The sign under which the new art is made is not, then, that of meaning but of format: what Joselit defines as ‘a heterogeneous and often provisional structure that channels content’. Formats ‘regulate image currencies (image power) by modulating their force, speed, and clarity’, and are opposed to objects which are characterized by ‘discernible limits and relative stability [that] lend themselves to singular meanings’.
Analogue forms of ‘centripetal’ interpretation are inadequate to the emergent forms of digital image populations. The ‘tethering [of] things to meanings’, Joselit writes, ‘participates in the very process of reification’ – meaning ‘bolsters the object’ – that progressive art history has sought to undermine. Le Corbusier’s centrifugal ‘image promenade’ at the Maisons La Roche–Albert Jeanneret (1923), for instance, produces a space resistant to the ‘enclosure of meaning’ and open to ‘discussion and action’. Joselit’s ideal is the production of works that function as a ‘commons, a building or a work of art [that] may host several actions, both virtual and actual’. Rirkrit Tiravanija’s Secession (2002) exemplifies this vision of the common space: we learn that the activities that occurred there – film screenings, DJ nights, a ‘big’ barbecue, Thai massages – ‘shifted rights of action away from the museum … and toward its users as shareholders’.
And whatever a format is, it is, for Joselit, new. (Just how new? It never gets old: the word ‘format’ appears roughly forty times in the book’s 96 pages of text). Formats ‘channel an unpredictable array’, open up ‘eccentric pathways’, ‘create value through their magnitude and density of connections’, produce ‘multiple branching of connections’ and a ‘wide variety of connections’. ‘After art’, Joselit explains, ‘comes the logic of networks where links can cross space, time, genre and scale in surprising and multiple ways’. It’s a politics of newness, variety, multiplicity, surprise.
Joselit’s closing call for ‘newly creative and progressive ways’ of exploiting the art world’s powers – what he calls (three pages earlier) ‘exploiting its complex format more creatively’ – is actually much closer to the avant-garde ‘make it new’ politics it defines itself against.
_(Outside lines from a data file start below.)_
(* ===== verification/PipelineRuns.v ===== *)
(** * Runs of the write pipeline

    Concrete runs over the frame store: two pipelined writes that commit together, and a
    write that commits although the queued write whose inode it was staged on fails. *)

From S2P Require Import Prelude Errors FrameCodec Segment Quota Inode Dedup Permissions Store Namespace Commit Usage Ops Boot OpsCreate.
From S2P Require Import Lanes FrameStore Frames Extent ExtentSpec SegCounts DataPlane Volume Registry OpsWrite OpsIo Staged Pipeline Submit PipelineSpec.

Module TestPipeline.
Import TestPlane.

Definition empty_file : VFile := mkVFile 0 (fun _ => 0).
Definition volume : Volume Frames :=
  mkVolume example_tree (mkES fresh ∅ ∅) (mkPendingInodes ∅ 0) (mkInflightWrites ∅ 0) [].
Definition root_auth : AuthContext := mkAuth 0 0 true [] true.

(** Both write the file [/f] (inode 2), which is empty: three bytes far beyond the end,
    then three at the start. *)
Definition write (offset : Z) (data : bytes) : PrepareWriteRequest :=
  mkWriteRequest [mkMember 2 offset data] root_auth no_op_id false.
Definition first_write : PrepareWriteRequest := write 327680 [1; 2; 3].
Definition second_write : PrepareWriteRequest := write 0 [4; 5; 6].
Definition submitted (req : PrepareWriteRequest) (v : Volume Frames) : result Fault Submission * Volume Frames :=
  write_submit example_env (fun _ => hint) None req v.

Definition one_queued : Volume Frames := (submitted first_write volume).2.
Definition two_queued : Volume Frames := (submitted second_write one_queued).2.
Definition committed : Volume Frames := (worker_turn 150 100 (Applied (Ok tt)) 2 two_queued).2.

(** The first batch fails, then the second write commits. *)
Definition first_failed := worker_turn 150 100 (UnreadablePreimage IoError) 1 two_queued.
Definition second_committed := worker_turn 150 100 (Applied (Ok tt)) 1 first_failed.2.

Definition queues (r : result Fault Submission) : bool := match r with Ok (Submitted _) => true | _ => false end.
Lemma both_queued : queues (submitted first_write volume).1 && queues (submitted second_write one_queued).1 = true.
Proof. vm_compute. reflexivity. Qed.
Lemma batch_is_written : batch_written (Applied (Ok tt)) (map qc_request (take 2 (v_queue two_queued))) (v_fs two_queued) = true.
Proof. vm_compute. reflexivity. Qed.
Definition seg : Segid := mkSegid 7 2.
Lemma staged_counters : batch_segs (map qc_request (take 2 (v_queue two_queued))) = [(seg, (32817, 32817)); (seg, (32817, 32817))].
Proof. vm_compute. reflexivity. Qed.
Lemma staged_locations :
  extents (apply_ops (v_db two_queued) (batch_ops (map qc_request (take 2 (v_queue two_queued)))))
  = <[(2, 10) := mkFrameLoc seg 0 0 32817]> (<[(2, 0) := mkFrameLoc seg 1 32817 32817]> ∅).
Proof. vm_compute. reflexivity. Qed.
Lemma frame_counter : fr_counter (es_frames (v_es one_queued)) < U64_MAX.
Proof. vm_compute. reflexivity. Qed.
Lemma no_queued_overlap : pending_overlaps (v_inflight one_queued) 2 (Some (0, 0)) = [].
Proof. vm_compute. reflexivity. Qed.
Lemma ids_left : id_room (v_fs two_queued).
Proof. vm_compute. reflexivity. Qed.

Lemma tree_files : inodes (fs_db example_tree) !! 2 = Some (IFile (mkFile 0 (fresh_attrs (9, 5) 438 0 0) (Some 0) (Some [102]) 1)) /\
  forall id f, inodes (fs_db example_tree) !! id = Some (IFile f) -> f_size f = 0.
Proof.
  split; [vm_compute; reflexivity|]. intros id f Hf.
  assert (Hall : forallb (fun p => match p.2 with IFile f => f_size f =? 0 | _ => true end) (map_to_list (inodes (fs_db example_tree))) = true)
    by (vm_compute; reflexivity).
  assert (Hin : (id, IFile f) ∈ map_to_list (inodes (fs_db example_tree))) by by apply elem_of_map_to_list.
  apply list_elem_of_In in Hin. apply (proj1 (forallb_forall _ _) Hall) in Hin. cbn in Hin. lia.
Qed.
Lemma tree_empty : extents (fs_db example_tree) = ∅ /\ segcounts (fs_db example_tree) = ∅ /\
  fs_quota example_tree = LogicalQuota_new 1000000 0.
Proof. by split_and!. Qed.
Lemma tree_bytes : total_bytes (inodes (fs_db example_tree)) = 0.
Proof.
  apply msum_zero. intros id i Hi. destruct i as [f| | | | | |]; [exact (proj2 tree_files id f Hi)|reflexivity..].
Qed.

Lemma at_rest : quiescent volume (fun _ => empty_file).
Proof.
  destruct tree_empty as (Hx & Hs & Hq).
  assert (Hfiles : files_ok (v_es volume) (v_db volume) (fun _ => empty_file)).
  { intros id f. change (v_db volume) with (fs_db example_tree). intros Hf. pose proof (proj2 tree_files id f Hf) as Hz.
    rewrite Hx, Hz. split; [|split; [reflexivity|ulia]]. split; [|intros x d Hd; discriminate Hd]. split.
    - cbn. lia.
    - intros x loc. by rewrite lookup_empty.
    - intros x _ _. by apply extent_data_zero.
    - reflexivity. }
  assert (Hquota : quota_ok (fs_quota example_tree) (total_bytes (inodes (fs_db example_tree))) 0).
  { rewrite tree_bytes, Hq. split; [cbn; ulia|]. right. cbn. split_and!; done || lia. }
  assert (Hseg : SegInv example_tree).
  { split; rewrite Hx; [|intros k l; by rewrite lookup_empty]. intros s. rewrite Hs. unfold gget. rewrite lookup_empty.
    unfold live_of. by rewrite msum_empty. }
  split; [exact example_tree_ns| |exact Hfiles|reflexivity|reflexivity|reflexivity|exact Hquota|exact Hseg].
  split; [exact fresh_inv|]. intros id x l d Hd. discriminate Hd.
Qed.

Lemma hints_any i v : 0 <= i < 100 -> fr_counter (es_frames (v_es v)) < U64_MAX -> hints_ready (fun _ => hint) [i] (es_frames (v_es v)).
Proof.
  intros Hi Hc k s id Hk ->%list_elem_of_singleton Happ. destruct k as [|k]; [|cbn in Hk; lia].
  inversion Happ; subst. split_and!; done || ulia.
Qed.
Lemma hints_ok v : fr_counter (es_frames (v_es v)) < U64_MAX -> hints_ready (fun _ => hint) [2] (es_frames (v_es v)).
Proof. apply hints_any. lia. Qed.
Lemma fits_first : request_fits first_write.
Proof. apply Forall_singleton. cbn. unfold zlen, EXTENT_SIZE. cbn. ulia. Qed.
Lemma fits_second : request_fits second_write.
Proof. apply Forall_singleton. cbn. unfold zlen, EXTENT_SIZE. cbn. ulia. Qed.

Definition spec : Spec :=
  sp_commit 2 (sp_submit (wr_members second_write) (sp_submit (wr_members first_write) (mkSpec (fun _ => empty_file) []))).

Lemma submit_run req v sp :
  unblocked v req -> request_fits req -> hints_ready (fun _ => hint) (map wm_id (wr_members req)) (es_frames (v_es v)) ->
  queues (submitted req v).1 = true ->
  pipe_step (fun _ => False) (v, sp) ((submitted req v).2, sp_submit (wr_members req) sp).
Proof.
  intros Hu Hf Hh Hq. pose proof (step_submit (fun _ => False) example_env (fun _ => hint) None req v sp (submitted req v).1 (submitted req v).2 Hu (unlocked_all _) Hf Hh) as Hs.
  destruct (submitted req v) as [[[]|] v'] eqn:E; cbn in Hq; try done. eexists. by apply Hs.
Qed.

Lemma run : rtc (pipe_step (fun _ => False)) (volume, mkSpec (fun _ => empty_file) []) (committed, spec).
Proof.
  pose proof both_queued as [Hq1 Hq2]%andb_true_iff.
  eapply rtc_l; [apply (submit_run first_write); [|exact fits_first|by apply hints_ok|exact Hq1]|].
  { intros m span Hm Hs. cbn. unfold pending_overlaps. cbn. by rewrite lookup_empty. }
  eapply rtc_l; [apply (submit_run second_write); [|exact fits_second|apply hints_ok, frame_counter|exact Hq2]|].
  { intros m span ->%list_elem_of_singleton Hs. cbn in Hs. injection Hs as <-. exact no_queued_overlap. }
  apply rtc_once. eexists. apply (step_commit (fun _ => False) 150 100 (Applied (Ok tt)) 2 two_queued).
  - exact ids_left.
  - split; intros s.
    + rewrite staged_counters. unfold ksum. cbn. repeat case_decide; ulia.
    + rewrite staged_locations, !live_of_insert. rewrite lookup_insert_ne, !lookup_empty by done.
      unfold live_of, seg_bytes, opt_bytes. rewrite msum_empty. cbn. repeat case_decide; ulia.
  - exact batch_is_written.
Qed.

Lemma committed_file : exists f, inodes (v_db committed) !! 2 = Some (IFile f).
Proof. eexists. vm_compute. reflexivity. Qed.
Lemma committed_visible : exists f, visible_inode committed 2 = Ok (IFile f).
Proof. eexists. vm_compute. reflexivity. Qed.

(** After the commit: one byte at the start of the file, and a write to no file. *)
Definition third_write : PrepareWriteRequest := write 0 [7].
Definition refused_write : PrepareWriteRequest := mkWriteRequest [mkMember 99 0 [7]] root_auth no_op_id false.
Lemma committed_idle : forall id span, pending_overlaps (v_inflight committed) id span = [].
Proof.
  assert (E : iw_inodes (v_inflight committed) = ∅) by (vm_compute; reflexivity).
  intros id span. unfold pending_overlaps. by rewrite E, lookup_empty.
Qed.
Lemma committed_counter : fr_counter (es_frames (v_es committed)) < U64_MAX.
Proof. vm_compute. reflexivity. Qed.
Lemma third_unblocked : unblocked committed third_write.
Proof. intros m span _ _. apply committed_idle. Qed.
Lemma refused_unblocked : unblocked committed refused_write.
Proof. intros m span _ _. apply committed_idle. Qed.
Lemma third_fits : request_fits third_write.
Proof. apply Forall_singleton. cbn. unfold zlen, EXTENT_SIZE. cbn. ulia. Qed.
Lemma refused_fits : request_fits refused_write.
Proof. apply Forall_singleton. cbn. unfold zlen, EXTENT_SIZE. cbn. ulia. Qed.
Lemma refused_hints : hints_ready (fun _ => hint) [99] (es_frames (v_es committed)).
Proof. apply hints_any; [lia|exact committed_counter]. Qed.
Lemma third_queues : queues (submitted third_write committed).1 = true.
Proof. vm_compute. reflexivity. Qed.
Lemma refused_fails : match (submitted refused_write committed).1 with Err (Fs _) => true | _ => false end = true.
Proof. vm_compute. reflexivity. Qed.
End TestPipeline.

Import TestPlane.

(** Both writes are applied: the file has both, with the size of the first. *)
Lemma pipeline_refines_witness :
  Stored (v_es TestPipeline.committed) (extents (v_db TestPipeline.committed)) 2 (sp_files TestPipeline.spec 2) /\
  vf_size (sp_files TestPipeline.spec 2) = 327683 /\ vf_byte (sp_files TestPipeline.spec 2) 1 = 5.
Proof.
  destruct (pipeline_refines TestPipeline.volume _ TestPipeline.committed TestPipeline.spec TestPipeline.at_rest TestPipeline.run)
    as (Hf & _).
  split; [|split; vm_compute; reflexivity].
  destruct TestPipeline.committed_file as [f E]. exact (proj1 (Hf 2 f E)).
Defined.

(** A read after the commit; a third write, which is queued; and one that is refused. *)
Lemma pipeline_replies_witness :
  (exists e, quiet (v_es TestPipeline.committed) e /\
    read_file None 2 327679 100 TestPipeline.committed = (Ok ([0; 1; 2; 3], true), set_v_es e TestPipeline.committed)) /\
  (let '(r, v') := TestPipeline.submitted TestPipeline.third_write TestPipeline.committed in
   exists res, r = Ok (Submitted res) /\ answered_request example_env TestPipeline.third_write TestPipeline.committed v' res) /\
  left_alone TestPipeline.committed TestPipeline.spec (TestPipeline.submitted TestPipeline.refused_write TestPipeline.committed).2.
Proof.
  destruct (pipeline_replies TestPipeline.volume _ TestPipeline.committed TestPipeline.spec TestPipeline.at_rest TestPipeline.run)
    as (Hr & Hw).
  split; [|split].
  - destruct TestPipeline.committed_visible as [f E].
    destruct (Hr None 2 f 327679 100 E eq_refl) as (e & Hq & He); [lia|lia|vm_compute; discriminate|].
    exists e. split; [exact Hq|]. rewrite He. apply (f_equal (fun r => (Ok r, set_v_es e TestPipeline.committed))).
    vm_compute. reflexivity.
  - specialize (Hw example_env (fun _ => hint) None TestPipeline.third_write TestPipeline.third_unblocked TestPipeline.third_fits
      (TestPipeline.hints_ok _ TestPipeline.committed_counter)).
    pose proof TestPipeline.third_queues as Hq. unfold TestPipeline.submitted in *. destruct (write_submit _ _ _ _ _) as [r v'].
    destruct r as [[res|res]|]; [discriminate Hq| |discriminate Hq]. exists res. split; [reflexivity|apply Hw].
  - specialize (Hw example_env (fun _ => hint) None TestPipeline.refused_write TestPipeline.refused_unblocked TestPipeline.refused_fits
      TestPipeline.refused_hints).
    pose proof TestPipeline.refused_fails as Hq. unfold TestPipeline.submitted in *. destruct (write_submit _ _ _ _ _) as [r v'].
    destruct r as [[res|res]|[err|]]; [discriminate Hq|discriminate Hq|exact Hw|discriminate Hq].
Defined.

(** C40: a queued write can commit although the write whose pending inode it was staged on
    fails, and is then lost: the first write grows an empty file and its batch fails before
    it is applied (an unreadable pre-image); the second, staged on the pending size, writes
    the start of the file in the same second and so does not republish the inode.  Its
    commit is acknowledged and its extent is stored, but the file keeps size zero and reads
    as empty. *)
Theorem failed_predecessor_drops_write :
  let v := TestPipeline.second_committed.2 in
  TestPipeline.first_failed.1 = Err IoError /\ TestPipeline.second_committed.1 = Ok tt /\
  is_Some (extents (v_db v) !! (2, 0)) /\ (inode_size (inodes (v_db v) !! 2) = 0) /\
  (read_file None 2 0 3 v).1 = Ok ([], true).
Proof. vm_compute. split_and!; [reflexivity..|eexists; reflexivity|reflexivity|reflexivity]. Qed.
Then again, when Ezra Pound in Make it New (1934) defined ‘modern existence’ as something ‘governed by … the necessity to earn money’, his fantasied solution, artistic and economic, was an end to the fluctuations produced by exchange, as Jennifer Ashton has recently argued. Rather than producing ever-new forms of cultural connections (at least literal ones) – a basic tool of economic expansion – Pound sought in economic redistribution an end to the ‘bad taste’ of price fluctuation and the production of poems whose ‘meaning … can not “wobble”’. The modernist poem that did not ‘wobble’ was identified with an economy that didn’t either. Indeed, in 1934 in the USA the New Deal was attempting, with increasing success, to produce such a thing. Joselit’s ‘logic of networks’ is similarly identified with a fixed economy: one of rank exploitation by the 1 per cent, the very system Pound’s emphatic ‘newness’ was directed against.
That anyone who is interested in politics should turn to art as their model of efficacy has always required justification. Joselit takes the traditional route: he turns low-degree guilt (an academic position in an art history department) into a primordial power. He rejects the ‘lingering tendency to regard art’s power as virtual – as an epiphenomenal reflection of other kinds of “real” power, such as capital’. But if the mistake in the past was to see art as the representation of power, Joselit wants to see the power of art ‘as real as it gets when it comes to capital’s effects’.
Joselit cites Tania Bruguera’s desire to ‘rupture the membrane between art and life’ with works that have ‘direct social impact’. Having a direct impact, it turns out, is in inverse proportion to the work’s capacity to bear ‘meaning’ or produce a ‘representation of reality’. While representations produce indirect forms of impact, the production and articulation of new formats are the occasion of new social realities.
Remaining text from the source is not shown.